1. Ce discours historique décrit de manière très précise et complète les difficultés des rapports entre les gouvernants et la papauté, depuis Clovis jusqu'à la Troisième République, en passant par les guerres de Religion, l'édit de Nantes et sa révocation, le gallicanisme, la Révolution et le statut civil du clergé, les concordats de 1801 et 1813, la création du Consistoire israélite en 1808, l'œuvre laïque de Jules Ferry, les lois 1901 et 1904 (loi Combes) remettant en cause l'enseignement religieux et les congrégations.

Le terme de laïcité y est plusieurs fois employé, notamment pour expliquer la séparation du pouvoir temporel avec celui spirituel, confusion dont les rois ont longtemps usé afin d'asseoir leur pouvoir divin.

2. Le terme de laïcité n'a pour autant pas été utilisé dans le texte même de la loi.
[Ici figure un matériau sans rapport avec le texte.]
(* ===== verification/WorkerHandover.v ===== *)
(** * A worker handing its partitions over (worker/service.rs, worker/service/partitions.rs)

    A worker with its whole service, and the peers it sends partitions to: their
    stores and the connections to them.  The invariant of one transfer
    ([WorkerMigration]) is lifted to all partitions and all recipients of a full
    pass of [sync_partitions], with everything else the service does in between. *)

From S2P Require Import Prelude Containers Common RuntimeStore StoreSpec WorkerState WorkerSync WorkerService.
From S2P Require Import WorkerSpec WorkerMigration WorkerTheorems.

Section handover.
Context {M : Type → Type} `{!SkipMap M, !SkipMapLaws M}.
Context {D : Type → Type} `{!DashMap PartitionId D, !DashMapLaws PartitionId D}.
Implicit Types st : RuntimeStore M D.

(** ** The system *)

(** A peer and the batches under way to it. *)
Record Peer := mkPeer { peer_store : RuntimeStore M D; peer_wire : list SyncBatchRequest }.

(** Its store once it applied them. *)
Definition peer_drained (p : Peer) : RuntimeStore M D :=
  foldl (λ st req, (handle_sync_batch req st).1) (peer_store p) (peer_wire p).

Definition send (out : list WorkerProtocol.t) (peers : NodeId → Peer) (r : NodeId) : Peer :=
  mkPeer (peer_store (peers r)) (peer_wire (peers r) ++ batches_to r out).

Definition update_peer (rid : NodeId) (p : Peer) (peers : NodeId → Peer) (r : NodeId) : Peer :=
  if decide (r = rid) then p else peers r.

Record Cluster := mkCluster { cl_svc : WorkerService M D; cl_peers : NodeId → Peer }.

(** The first half of [process]: the handler of a message. *)
Definition handle_message (now : Z) (msg : WorkerProtocol.t) (svc : WorkerService M D)
    : WorkerService M D * list WorkerProtocol.t :=
  match state svc with
  | Some s =>
      let '(s, st, out) := dispatch now msg (me svc) s (runtime_store svc) in
      (mkWorkerService (me svc) (Some s) (config svc) st, out)
  | None => (svc, [])
  end.

(** Revisions a message takes from the counter. *)
Definition message_cost (msg : WorkerProtocol.t) : Z :=
  match msg with
  | WorkerProtocol.SyncBatch _ req => Z.of_nat (length (req_records req))
  | _ => 0
  end.

Inductive cluster_step : Cluster → Cluster → Prop :=
  | cs_message c now msg svc out :
      next_revision (runtime_store (cl_svc c)) + message_cost msg < u64_modulus →
      handle_message now msg (cl_svc c) = (svc, out) →
      cluster_step c (mkCluster svc (send out (cl_peers c)))
  | cs_tick c now clk svc out :
      tick now clk (cl_svc c) = (svc, out) → cluster_step c (mkCluster svc (send out (cl_peers c)))
  | cs_disconnect c now hb_now clk rid svc out :
      (* what is under way on a broken connection is lost *)
      process now hb_now clk (WorkerProtocol.NodeDisconnected rid) (cl_svc c) = (svc, out) →
      state (cl_svc c) ≠ None →
      cluster_step c (mkCluster svc (update_peer rid (mkPeer (peer_store (cl_peers c rid)) []) (send out (cl_peers c))))
  | cs_client c op :
      client_op op = true →
      next_revision (runtime_store (cl_svc c)) + op_cost op (runtime_store (cl_svc c)) < u64_modulus →
      cluster_step c (mkCluster (set_store (run_op op (runtime_store (cl_svc c))) (cl_svc c)) (cl_peers c))
  | cs_peer_write c rid k mu :
      cluster_step c (mkCluster (cl_svc c)
        (update_peer rid (mkPeer (apply_mutation k mu (peer_store (cl_peers c rid))) (peer_wire (cl_peers c rid)))
           (cl_peers c)))
  | cs_deliver c rid req w :
      peer_wire (cl_peers c rid) = req :: w →
      cluster_step c (mkCluster (cl_svc c)
        (update_peer rid (mkPeer (handle_sync_batch req (peer_store (cl_peers c rid))).1 w) (cl_peers c))).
Le législateur de l'époque n'a pas voulu figer la notion de laïcité dans une définition exhaustive, ressentant intuitivement la nécessité de laisser la porte ouverte à une évolution future.

3. L'application de cette loi a par ailleurs été restreinte dans nos colonies à majorité musulmane, comme l'Algérie, Madagascar et le Haut-Sénégal. Le législateur avait bien compris qu'elle n'y était pas applicable en l'état, à la fois parce que l'islam est une religion théocratique a l'opposé de la laïcité, et aussi parce que notre administration coloniale préférait la tenir administrativement dans sa main, plutôt que de lui laisser la bride sur le cou et prendre trop de pouvoir.

4. À aucun moment la question de l'islam n'est abordée, ni dans le rapport, ni dans la loi. Seules sont concernées les religions catholique, protestante et israélite. Le législateur ne pouvait imaginer qu'un jour une immigration massive musulmane poserait le problème de son « adaptation » à notre laïcité et à notre culture, et au maintien de l'ordre social.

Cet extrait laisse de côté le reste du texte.